Chemistry and Physics of Lipids 生物-生化与分子生物学

CiteScore

7.60

自引率

2.90%

发文量

审稿时长

40 days

期刊介绍： Chemistry and Physics of Lipids publishes research papers and review articles on chemical and physical aspects of lipids with primary emphasis on the relationship of these properties to biological functions and to biomedical applications.
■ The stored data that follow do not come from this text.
(* ===== verification/SpendingFacts.v ===== *)
(** What the owner is told and what the owner's payments do: the balance is
    the value of the owner's coins in the set that consensus keeps, and a
    payment spends coins of the wallet for exactly the amount and the change. *)

From S2P Require Import Prelude Serialization Crypto Transaction UTXO Ownership Coinbase Consensus Block ChainValidator.
From S2P Require Import Mempool Storage Node Text PoolState Bip39 Wallet Derivation SecureWallet KeyStore Otp.
From S2P Require Import Pool PoolFacts PoolPayout Session SessionFacts Spending.
From stdpp Require Import options.
Local Open Scope Z_scope.

(** ** The wallet's view of the coins *)

Definition coin (p : OutPoint) (o : TransactionOutput) : WalletUtxo := mkWalletUtxo (op_txid p) (op_index p) (amount o).
(** The coins of an address in the set of unspent outputs. *)
Definition coins_of (addr : bytes) (u : UTXOSet) : list WalletUtxo :=
  (fun kv => coin kv.1 kv.2) <$> List.filter (fun kv => bool_decide (recipient kv.2 = addr)) (map_to_list u).

Lemma output_at_snoc id outs o p :
  output_at id 0 (outs ++ [o]) p =
    if decide (p = mkOutPoint id (Z.of_nat (length outs))) then Some o else output_at id 0 outs p.
Proof.
  unfold output_at. destruct p as [h k]. cbn [op_txid op_index]. case_bool_decide as E; cbn [andb].
  - subst h. destruct (Z.leb_spec 0 k); cbn [andb].
    + case_decide as Ek.
      * injection Ek as ->. replace (Z.to_nat (Z.of_nat (length outs) - 0)) with (length outs) by lia.
        by rewrite list_lookup_middle.
      * rewrite lookup_app. destruct (outs !! Z.to_nat (k - 0)) eqn:El; [done|]. apply lookup_ge_None_1 in El.
        destruct (Z.to_nat (k - 0) - length outs)%nat eqn:Es; [|done]. destruct Ek. f_equal. lia.
    + case_decide as Ek; [|done]. injection Ek. lia.
  - rewrite decide_False; [done|]. congruence.
Qed.
Lemma mine_outputs_lookup addr id outs unspent p :
  sizeZ outs <= UINT32_MAX + 1 ->
  mine_outputs addr id outs unspent !! p =
    match output_at id 0 outs p with
    | Some o => if bool_decide (recipient o = addr) then Some (coin p o) else unspent !! p
    | None => unspent !! p
    end.
Proof.
  unfold mine_outputs. induction outs as [|o outs IH] using rev_ind; intros Hs.
  { unfold output_at. by destruct (_ && _). }
  rewrite sizeZ_app in Hs. unfold sizeZ at 2 in Hs. cbn [length] in Hs.
  rewrite imap_app, foldl_app. cbn [imap foldl]. cbv zeta. rewrite Nat.add_0_r, output_at_snoc.
  rewrite u32_small by (unfold sizeZ in Hs; ints). specialize (IH ltac:(lia)). case_decide as Ep.
  - subst p. case_bool_decide; [by rewrite lookup_insert_eq|]. rewrite IH. unfold output_at. cbn [op_txid op_index].
    rewrite bool_decide_true by done. rewrite (proj2 (Z.leb_le _ _)) by lia. cbn [andb].
    by rewrite lookup_ge_None_2 by lia.
  - case_bool_decide; [by rewrite lookup_insert_ne by congruence|done].
Qed.
Lemma add_outputs_sizes id i outs u u' :
  0 <= i -> add_outputs id i outs u = (true, u') ->
  i + sizeZ outs <= UINT32_MAX + 1 \/ outs = [].
Proof.
  revert i u. induction outs as [|o outs IH]; intros i u Hi; [by right|]. cbn [add_outputs].
  destruct (Z.ltb_spec UINT32_MAX i); [done|]. unfold utxo_add. destruct (u !! _); [done|].
  intros Hr%IH; [|lia]. left. rewrite sizeZ_cons. destruct Hr as [?| ->]; [lia|]. unfold sizeZ. cbn [length]. lia.
Qed.
(** What is added was not there. *)
Lemma add_outputs_new id i outs u u' p :
  0 <= i -> add_outputs id i outs u = (true, u') -> is_Some (output_at id i outs p) -> u !! p = None.
Proof.
  revert i u. induction outs as [|o outs IH]; intros i u Hi; cbn [add_outputs].
  { intros _ [x Hx]. unfold output_at in Hx. by destruct (_ && _). }
  destruct (Z.ltb_spec UINT32_MAX i); [done|]. unfold utxo_add. rewrite u32_small by ints.
  destruct (u !! mkOutPoint id i) eqn:El; [done|]. intros Ha Ho. rewrite output_at_cons in Ho. case_decide as Ep.
  { by subst p. }
  apply (IH (i + 1)) in Ha; [|lia|done]. by rewrite lookup_insert_ne in Ha by congruence.
Qed.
Accordingly, the journal covers: advances in synthetic and analytical lipid methodology; mass-spectrometry of lipids; chemical and physical characterisation of isolated structures; thermodynamics, phase behaviour, topology and dynamics of lipid assemblies; physicochemical studies into lipid-lipid and lipid-protein interactions in lipoproteins and in natural and model membranes; movement of lipids within, across and between membranes; intracellular lipid transfer; structure-function relationships and the nature of lipid-derived second messengers; chemical, physical and functional alterations of lipids induced by free radicals; enzymatic and non-enzymatic mechanisms of lipid peroxidation in cells, tissues, biofluids; oxidative lipidomics; and the role of lipids in the regulation of membrane-dependent biological processes.